Irish Independent

Love it or hate it, this really was a TV classic

- John Daly

I NEVER thought I’d say it, but Netflix is getting wearisome. Maybe it’s the three months of quarantine, or perhaps just sofa fatigue from constant binge adventures with shows like ‘Money Heist’ and ‘The Sinner.’ Either way, it was a fortuitous moment when my aimless channel hopping took me to the familiar precincts of RTÉ and a walk down memory lane with ‘Love/Hate’ – a crime drama that really kills it.
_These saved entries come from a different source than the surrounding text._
(** The connection an exchange works with: the one [get] hands out, or
    else the one dialed. *)
Definition obtained (u : upstreamUDP) (net : udpScript) (w : world)
  : option (conn * bool * world) :=
  match get w with
  | Done (Some c) w1 => Some (c, false, w1)
  | Done None w1 =>
      match dialUDP net (addr u) with
      | inl c => Some (c, true, w1)
      | inr _ => None
      end
  | _ => None
  end.

(** ** Predicates of the statements *)

(** What a completed pool operation does to the world: the parameters
    of the pool stay, the pool is at most [n] long, and the trace grows
    by sockets the pool closed. *)
Definition poolStep (w w' : world) (n : nat) : Prop :=
  exists p p' evs,
    ucp w = Some p /\ ucp w' = Some p' /\
    maxSize p' = maxSize p /\ ttl p' = ttl p /\
    cleannerInterval p' = cleannerInterval p /\
    (List.length (pool p') <= n)%nat /\
    grows w w' evs /\ Forall poolEvent evs.

(** The pool of [w'] is empty and has the parameters of [p]. *)
Definition emptyPoolOf (p : udpConnPool) (w' : world) : Prop :=
  exists p', ucp w' = Some p' /\ pool p' = [] /\ maxSize p' = maxSize p /\
             ttl p' = ttl p /\ cleannerInterval p' = cleannerInterval p.



(** The operation hands no nil connection to [put]. *)
Definition carriesSocket (o : poolOp) : Prop :=
  match o with
  | OpPut None => False
  | _ => True
  end.

(** ** Further predicates *)

(** The world after one more reading of the clock. *)
Definition ticked (w : world) : world :=
  mkWorld (ucp w) (clock w) (S (ticks w)) (trace w).

(** A clock that never runs backwards. *)
Definition monotone (clk : nat -> Time) : Prop :=
  forall i j, (i <= j)%nat -> clk i <= clk j.

(** The release times of the entries, oldest position first. *)
Definition stamps (l : list udpConnPoolElem) : list Time := map lastUsed l.

(** [l1] is [l2] with some elements left out. *)
Inductive Subseq {A : Type} : list A -> list A -> Prop :=
| Subseq_nil : Subseq [] []
| Subseq_skip x l1 l2 : Subseq l1 l2 -> Subseq l1 (x :: l2)
| Subseq_keep x l1 l2 : Subseq l1 l2 -> Subseq (x :: l1) (x :: l2).

(** The release times of the pool never decrease along the pool and
    none lies after the next reading of the clock. *)
Definition stampsOrdered (w : world) : Prop :=
  match ucp w with
  | Some p =>
      StronglySorted Z.le (stamps (pool p)) /\
      Forall (fun s => s <= clock w (ticks w)) (stamps (pool p))
  | None => True
  end.

(** No entry of the pool was released after its last entry. *)
Definition newestLast (w : world) : Prop :=
  match ucp w with
  | Some p =>
      forall l e, pool p = l ++ [e] ->
                  Forall (fun x => lastUsed x <= lastUsed e) l
  | None => True
  end.

(** The parameters of the pool of [w'] are those of [p]. *)
Definition sameParams (p : udpConnPool) (w' : world) : Prop :=
  exists p', ucp w' = Some p' /\ maxSize p' = maxSize p /\
             ttl p' = ttl p /\ cleannerInterval p' = cleannerInterval p.

(** The pool is there, holds live sockets only and has room left. *)
Definition healthy (w : world) : Prop :=
  exists p, ucp w = Some p /\ allLive (pool p) /\ len (pool p) < maxSize p.

(** ** Concrete inputs *)

(** Modelled from the spec: [utils.GetMsgID] is declared outside
    [upstream.go]; the transaction ID is bytes 0-1 of the message in
    network order. *)
Definition GetMsgID (m : list byte) : Z :=
  match m with
  | b0 :: b1 :: _ => Z.of_N (Byte.to_N b0) * 256 + Z.of_N (Byte.to_N b1)
  | _ => 0
  end.

(** A clock that starts at [t0] and advances one nanosecond a reading. *)
Definition steady (t0 : Time) : nat -> Time := fun n => t0 + Z.of_nat n.

Definition t2020 : Time := 63713000000000000000.

(** A pool of capacity 4 with a TTL and a cleaning interval of 10s. *)
Definition pool4 : world :=
  mkWorld (newUDPConnPool 4 (Second * 10) (Second * 10)) (steady t2020) 0 [].

Fixpoint puts (cs : list conn) : M unit :=
  match cs with
  | [] => ret tt
  | c :: cs' => put (Some c) ;; puts cs'
  end.

(** The pool and the trace a run ends with. *)
Definition outcomeView {A} (o : outcome A)
  : option (list udpConnPoolElem * list event) :=
  match o with
  | Done _ w =>
      match ucp w with
      | Some p => Some (pool p, trace w)
      | None => None
      end
  | _ => None
  end.

(** A 12-byte message (a bare DNS header) with the ID [hi lo]. *)
Definition hdr (hi lo : byte) : list byte :=
  [hi; lo; x01; x00; x00; x01; x00; x00; x00; x00; x00; x00].

Definition q1 : list byte := hdr x00 x01.   (* the query, ID 1 *)
Definition r1 : list byte := hdr x00 x01.   (* a reply to it *)
Definition r2 : list byte := hdr x00 x02.   (* a reply bearing ID 2 *)

(** The UDP upstream [newUpstream] builds. *)
Definition u0 : upstreamUDP :=
  mkUpstreamUDP (mkUDPAddr "127.0.0.1" 53) 1480
    (newUDPConnPool 65535 (Second * 10) (Second * 10)).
Criminalit­y always charms us because the stakes are so high – life and death, good versus evil, drawing us into dangerous worlds from the comfort of our sofas.

We gorge on robbery and murder safe in the knowledge we can return to our normal lives when the credits roll.

Set around a gangland milieu of dilapidate­d housing estates, strip clubs, backstreet bordellos and after-hours drinking dens, ‘Love/ Hate’ led writer Stuart Carolan into a world unfamiliar to most of the population.

Needing to immerse himself in criminal lifestyle, he started with the Facebook and Bebo pages of dead gangland members – only to discover a world not so different to the rest of us.

“Despite what they had done or how they had died, their families were like anybody’s, but constantly on the move and on the phone.”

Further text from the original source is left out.